Researchers at the University of Tübingen and immatics biotechnologies GmbH -- a start-up by Tübingen scientists -- have published the results of two clinical studies using the kidney-cancer vaccine IMA901 in the latest edition of Nature Medicine.
IMA901 is used to treat patients with cancer of the kidneys. It is composed of ten synthetic tumor-associated peptides (TUMAPs), which activate the body's own killer T-cells against the tumor. Unlike chemotherapy, this process targets the body's immune responses and mobilizes them to attack the cancer. The studies show that this active immunization against cancer can be successful and extend the life of a patient for longer than even the latest chemotherapy techniques -- with far fewer side-effects.
Prof. Dr. Hans-Georg Rammensee, head of Immunology at the University of Tübingen and co-founder of immatics biotechnologies, says: "This work is a milestone in the development of cancer immune therapies. The principle applied here -- of active immunization against cancer antigens previously identified in cancer cells -- can be used against practically all types of cancer. University of Tübingen researchers have published similarly successful clinical studies in the case of bowel cancer, also in collaboration with immatics, and prostate cancer. Immatics is currently carrying out studies on treatments for glioblastoma [a common and malignant brain tumor] and further studies for treating liver cancer and ovarian carcinoma are in the pipeline."
Prof. Dr. Arnulf Stenzl, head of Urology at the University Hospitals, who supervised the clinical studies, explains: "All of the medications previously used have brought about a clear improvement in reducing tumor growth in cancer of the kidneys, but they did not lead to the desired extension of the patient's life and certainly did not cure the patient. So from the clinical point of view, the further development by immatics of active immunization in combination with a low dose of one-off chemotherapy is a significant step in the treatment of kidney cell carcinoma -- and possibly other malignant tumors as well."

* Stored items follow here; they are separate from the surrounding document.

(** A DataSource that later rounds leave alone. *)
Definition ds_fixed (req : Request) (i : dataSourceInfo) (f : Object) : Prop :=
  DeletionTimestamp (o_meta f) = None /\
  forall res, prepared (ds_builder req i) = Ok res -> f ≡ ds_result req i res f.

Definition ds_task (quiet : bool) (req : Request) (i : dataSourceInfo) (found : option Object) : Task :=
  let p := place (dataSource i) in
  mkTask (reconcileDataSource (W := W) i req) p
    (fun s => stored (op_world s) p.1 p.2 = found /\
       forall f, found = Some f -> DeletionTimestamp (o_meta f) = None /\ (quiet = true -> ds_fixed req i f))
    (fun s => exists f, stored (op_world s) p.1 p.2 = Some f /\ ds_fixed req i f /\ written i found f).

Lemma good_info_kind i : good_info i -> o_kind (dataSource i) = KDataSource.
Proof. intros [(sp & st & Hb) _ _]. unfold o_kind. by rewrite Hb. Qed.

Lemma ds_task_found quiet req i f s :
  valid_owner (Instance req) -> good_info i -> t_pre (ds_task quiet req i (Some f)) s ->
  exists rr s', reconcileDataSource i req s = (Ok rr, s') /\ t_post (ds_task quiet req i (Some f)) s' /\
    frame (eq (place (dataSource i))) s s' /\
    (quiet = true -> only_reads s s' /\ rr_OperationResult rr = OperationResultNone).
Proof.
  intros Hv Hg [Hst Hf]. destruct (Hf f eq_refl) as [Hd Hq].
  destruct (ds_prepared req i Hv) as (res & Hp & Hb & Hpl & Hro & Hrl & _).
  destruct (stored_wf _ _ _ _ Hst) as (Hk & Hkey & _). cbn in Hk. rewrite (good_info_kind i Hg) in Hk.
  destruct (ds_mutates req i res (op_cache s) f Hg Hb Hk Hd) as [e' Hm].
  destruct (ds_result_same req i res f Hg Hk) as [Hk' Hid].
  change (stored (op_world s) (place (dataSource i)).1 (place (dataSource i)).2 = Some f) in Hst.
  rewrite <- Hpl in Hst. cbn in Hst.
  destruct (Reconcile_found (ds_builder req i) res s Hp) with f e' (ds_result req i res f)
    as (rr & s' & got & E & Hfr & Hst' & Hd' & Hc & Hcase); try done.
  - intros o _. apply defaultStatusFunc_total.
  - apply defaultStatusFunc_proper.
  - by rewrite Hk'.
  - rewrite Hpl in Hfr. change (stored (op_world s') (place res).1 (place res).2 = Some got) in Hst'.
    rewrite Hpl in Hst'. exists rr, s'. split_and!; try done.
    + exists got. split; [done|]. destruct Hcase as [(-> & Heq & _)|(_ & Hpers & Hup)].
      * split; [split; [done|]; intros res' Hp'; rewrite Hp in Hp'; by injection Hp' as <-|].
        eapply written_same; [| |by apply ds_result_written].
        -- by apply ds_equiv_body.
        -- exact (f_equal (fun o => KubeTypes.Labels (o_meta o)) Heq).
      * pose proof (plain_update _ _ _ _ Hk' Hup) as Has. split.
        -- split; [done|]. intros res' Hp'. rewrite Hp in Hp'. injection Hp' as <-.
           by rewrite (ds_result_stored req i res f got).
        -- destruct Has as (Hbody & Hlab & _). eapply written_same; [done|by rewrite Hlab|by apply ds_result_written].
    + intros Hquiet. destruct Hcase as [(_ & _ & Hr & Hop)|(Hne & _)]; [done|].
      exfalso. apply Hne. by apply (Hq Hquiet).
Qed.

Lemma ds_task_missing req i s :
  valid_owner (Instance req) -> good_info i -> t_pre (ds_task false req i None) s ->
  exists rr s', reconcileDataSource i req s = (Ok rr, s') /\ t_post (ds_task false req i None) s' /\
    frame (eq (place (dataSource i))) s s'.
Proof.
  intros Hv Hg [Hst _]. destruct (ds_prepared req i Hv) as (res & Hp & Hb & Hpl & Hro & Hrl & _).
  assert (o_kind res = KDataSource) as Hk by (rewrite <- (good_info_kind i Hg); exact (f_equal fst Hpl)).
  assert (o_kind (namedResource res) = KDataSource) as Hkn by by rewrite namedResource_kind.
  destruct (ds_mutates req i res (op_cache s) (namedResource res) Hg Hb Hkn eq_refl) as [e' Hm].
  destruct (ds_result_same req i res (namedResource res) Hg Hkn) as [Hk' Hid].
  change (stored (op_world s) (place (dataSource i)).1 (place (dataSource i)).2 = None) in Hst.
  rewrite <- Hpl in Hst. cbn in Hst.
  destruct (Reconcile_created (ds_builder req i) res s Hp) with e' (ds_result req i res (namedResource res))
    as (rr & s' & got & E & Hfr & Hst' & Hd' & Hc & Hpers & Hcr); try done.
  - intros o _. apply defaultStatusFunc_total.
  - apply defaultStatusFunc_proper.
  - by rewrite Hk'.
  - rewrite Hpl in Hfr. change (stored (op_world s') (place res).1 (place res).2 = Some got) in Hst'.
    rewrite Hpl in Hst'. pose proof (plain_create _ _ _ _ Hk' Hcr) as Has.
    exists rr, s'. split_and!; try done. exists got. split_and!; [done| |].
    + split; [done|]. intros res' Hp'. rewrite Hp in Hp'. injection Hp' as <-.
      by rewrite (ds_result_stored req i res (namedResource res) got).
    + destruct Has as (Hbody & Hlab & _). eapply written_same; [done|by rewrite Hlab|].
      destruct (ds_result_written req i res (namedResource res) Hg Hkn) as [W1 W2 W3]. split; [done|done|].
      rewrite W3. unfold namedResource, newEmptyResource, getDataSourceReadyCondition. cbn. by rewrite Hk.
Qed.

Lemma ds_task_good quiet req i found :
  valid_owner (Instance req) -> good_info i -> (quiet = true -> is_Some found) ->
  good_task quiet (ds_task quiet req i found).
Proof.
  intros Hv Hg Hq. split.
  - intros s s' [Ha _] [Hst Hf]. split; [|done]. rewrite <- Hst. exact Ha.
  - intros s s' [Ha _] (f & Hst & Hf). exists f. split; [|done]. rewrite <- Hst. exact Ha.
  - intros s Hpre. destruct found as [f|]; [by apply ds_task_found|].
    destruct quiet; [by destruct (Hq eq_refl)|].
    destruct (ds_task_missing req i s Hv Hg Hpre) as (rr & s' & E & Hpost & Hf). exists rr, s'. by split_and!.
Qed.
End quiet.

(** ** The other objects *)

Section tasks.
Context `{QuietSSP W} `{!PromptClient W} `{!ListingClient W}.
Implicit Types (s : OpSt W) (req : Request).

(** The object that a builder expects. *)
Definition expected (r : reconcileBuilder) : Object :=
  match prepared r with Ok res => res | _ => resource r end.

(** *** Roles, policies and the namespace *)

Definition static_builder req (o : Object) : reconcileBuilder :=
  WithAppLabels (ClusterResource req o) operandName operandComponent.

Definition static_pre (n : nat) req (o : Object) s : Prop :=
  if n is 0 then converged (static_builder req o) (expected (static_builder req o)) s else alive (place o) s.

Definition static_task (n : nat) req (o : Object) : Task :=
  mkTask (cluster_func (W := W) o req) (place o) (static_pre n req o) (static_pre 0 req o).

Lemma static_settles req o :
  proper_request req -> default_kind (o_kind o) = true -> OwnerReferences (o_meta o) = [] ->
  settling (static_builder req o) (expected (static_builder req o)) /\
  place (expected (static_builder req o)) = place o.
Proof.
  intros Hreq Hk Ho. destruct (default_settles req true o operandName operandComponent Hreq) as [res Hs]; [done|done|].
  pose proof (settling_prepared _ _ Hs) as Hp. change (prepared (static_builder req o) = Ok res) in Hp.
  unfold expected. rewrite Hp. split; [done|].
  destruct (prepared_keeps _ _ Hp) as (Hk' & Hkey & _). unfold place. by rewrite Hk', Hkey.
Qed.

Lemma static_task_good n req o :
  proper_request req -> default_kind (o_kind o) = true -> OwnerReferences (o_meta o) = [] ->
  good_task (bool_decide (n = 0)) (static_task n req o).
Proof.
  intros Hreq Hk Ho. destruct (static_settles req o Hreq Hk Ho) as [Hs Hp].
  pose proof (builder_task_good (bool_decide (n = 0)) _ _ Hs eq_refl eq_refl) as Hg.
  unfold builder_task in Hg. rewrite Hp in Hg. unfold static_task, static_pre. by destruct n.
Qed.

(** *** Objects that are removed *)

Definition gone_task (run : Op W ReconcileResult) (o : Object) : Task :=
  mkTask run (place o) (fun s => has s o)
    (fun s => stored (op_world s) (o_kind o) (ObjectKeyFromObject o) = None).

Lemma gone_task_good run o :
  (forall s w', has s o -> cl_Delete (o_kind o) (ObjectKeyFromObject o) (op_world s) = (inr tt, w') ->
     exists rr c, run s = (Ok rr, with_world s w' c)) ->
  Finalizers (o_meta o) = [] -> good_task false (gone_task run o).
Proof.
  intros Hrun Hf. split.
  - intros s s' Ha. by apply (has_agree _ s s' o Ha).
  - intros s s' [Ha _] Hn. cbn in *. by rewrite Ha.
  - intros s Hs. destruct (Delete_gone s o Hs Hf) as (w' & HD & Hgone & Hfr).
    destruct (Hrun s w' Hs HD) as (rr & c & E). eexists rr, _. split; [exact E|]. split_and!; [done|apply Hfr|done].
Qed.

Definition in_ns (o : Object) : Object := with_meta o (with_namespace (o_meta o) ns).

Lemma in_ns_same o : Namespace (o_meta o) = ns -> ObjectKeyFromObject (in_ns o) = ObjectKeyFromObject o.
Proof. intros E. unfold ObjectKeyFromObject. cbn. by rewrite E. Qed.

Lemma removeDataSource_good req o :
  o_kind o = KDataSource -> Namespace (o_meta o) = ns -> DeletionTimestamp (o_meta o) = None ->
  Finalizers (o_meta o) = [] -> good_task false (gone_task (removeDataSource (in_ns o) req) o).
Proof.
  intros Hk Hns Hd. apply gone_task_good. intros s w' _ HD. rewrite Hk in HD. unfold removeDataSource.
  change (DeletionTimestamp (o_meta (in_ns o))) with (DeletionTimestamp (o_meta o)).
  rewrite Hd, (bool_decide_false (None <> None)) by naive_solver. unfold try, Delete, call. run_monad.
  rewrite (in_ns_same o Hns), HD. by eexists _, _.
Qed.

Lemma removeDataImportCron_good req o :
  is_cron o -> Finalizers (o_meta o) = [] -> good_task false (gone_task (removeDataImportCron o req) o).
Proof.
  intros Hk. apply gone_task_good. intros s w' _ HD. rewrite Hk in HD.
  unfold removeDataImportCron, try, Delete, call. run_monad. rewrite HD. by eexists _, _.
Qed.

(** *** DataImportCrons *)

Definition cron_builder req (c : Object) : reconcileBuilder :=
  ImmutableSpec (UpdateFunc (WithAppLabels (ClusterResource req c) operandName operandComponent)
    updateDataImportCron) dataImportCronSpec.

Definition cron_converged req (c : Object) s : Prop :=
  converged (cron_builder req c) (expected (cron_builder req c)) s.

(** Nothing holds back what is at the place. *)
Definition free (p : Place) s : Prop := forall o,
  stored (op_world s) p.1 p.2 = Some o -> DeletionTimestamp (o_meta o) = None /\ Finalizers (o_meta o) = [].

(** A cron with another spec goes in one round and comes back in the next. *)
Definition cron_pre (n : nat) req (c : Object) s : Prop :=
  match n with
  | 0 => cron_converged req c s
  | 1 => cron_converged req c s \/ stored (op_world s) (place c).1 (place c).2 = None
  | _ => cron_converged req c s \/ free (place c) s
  end.

Definition cron_task (n : nat) req (c : Object) : Task :=
  mkTask (reconcileDataImportCron (W := W) c req) (place c) (cron_pre n req c) (cron_pre (pred n) req c).

Lemma cron_settles req c :
  valid_owner (Instance req) -> is_cron c ->
  settling (cron_builder req c) (expected (cron_builder req c)) /\ place (expected (cron_builder req c)) = place c.
Proof.
  intros Hv Hk. destruct (cluster_prepared req operandName operandComponent (cron_builder req c)) as (res & Hp & Hb & Hpl & _);
    [done|done|]. unfold expected. rewrite Hp. split; [|done].
  assert (o_kind res = KDataImportCron) as Hkr by (unfold is_cron, o_kind in *; by rewrite Hb).
  split; [done|apply keeps_meta_restores, updateDataImportCron_keeps_meta|apply defaultStatusFunc_proper| |].
  - intros o Ho _. cbn. unfold updateDataImportCron. rewrite Hkr in Ho. unfold o_kind in *.
    destruct (o_body res); try done. destruct (o_body o); try done. by eexists.
  - intros o _. apply defaultStatusFunc_total.
Qed.

Lemma free_agree p s s' : agree p s s' -> free p s -> free p s'.
Proof. intros [E _] Hf o. rewrite E. apply Hf. Qed.

Lemma cron_pre_agree n req c s s' :
  valid_owner (Instance req) -> is_cron c -> agree (place c) s s' -> cron_pre n req c s -> cron_pre n req c s'.
Proof.
  intros Hv Hk Ha.
  assert (cron_converged req c s -> cron_converged req c s') as Hc.
  { apply converged_agree. by rewrite (proj2 (cron_settles req c Hv Hk)). }
  destruct n as [|[|n]]; cbn; [done|..]; (intros [?|Hs]; [by left; auto|right]).
  - destruct Ha as [E _]. cbn in E. by rewrite E.
  - by eapply free_agree.
Qed.

Lemma cron_pre_mono n req c s : cron_pre n req c s -> cron_pre (S n) req c s.
Proof.
  destruct n as [|[|n]]; cbn; [by left| |done]. intros [?|Hn]; [by left|right]. intros o. cbn in Hn |- *. by rewrite Hn.
Qed.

One particular aspect of this kidney cancer study is its uniquely exhaustive analysis of the immune response against the cancer antigens -- done with the help of biomarkers. In particular, the characteristics of the white blood cells involved were precisely detailed during the course of the immunization. Complex logistics were required to get these cells frozen and transported to Tübingen from study centers all over Europe, while ensuring they were in a fit state to be analyzed.
The study shows that in kidney-cancer patients with documented T-cell reactions against two or more tumor-associated peptides, the immune reaction and clinical progress were clearly linked. That confirms the hypothesis that cancer treatments can be further developed by broadly activating the immune system against various target structures on the surface of the tumor. The article also describes the researchers' aims of identifying biomarkers which could help give a more accurate prediction of how long certain groups of patients may live after being treated with IMA901. An analysis of more than 300 potential biomarkers turned up a number of them which are currently being tested in a new phase-3 study by immatics for their ability to show an immune response and the extension of patient life after treatment with IMA901.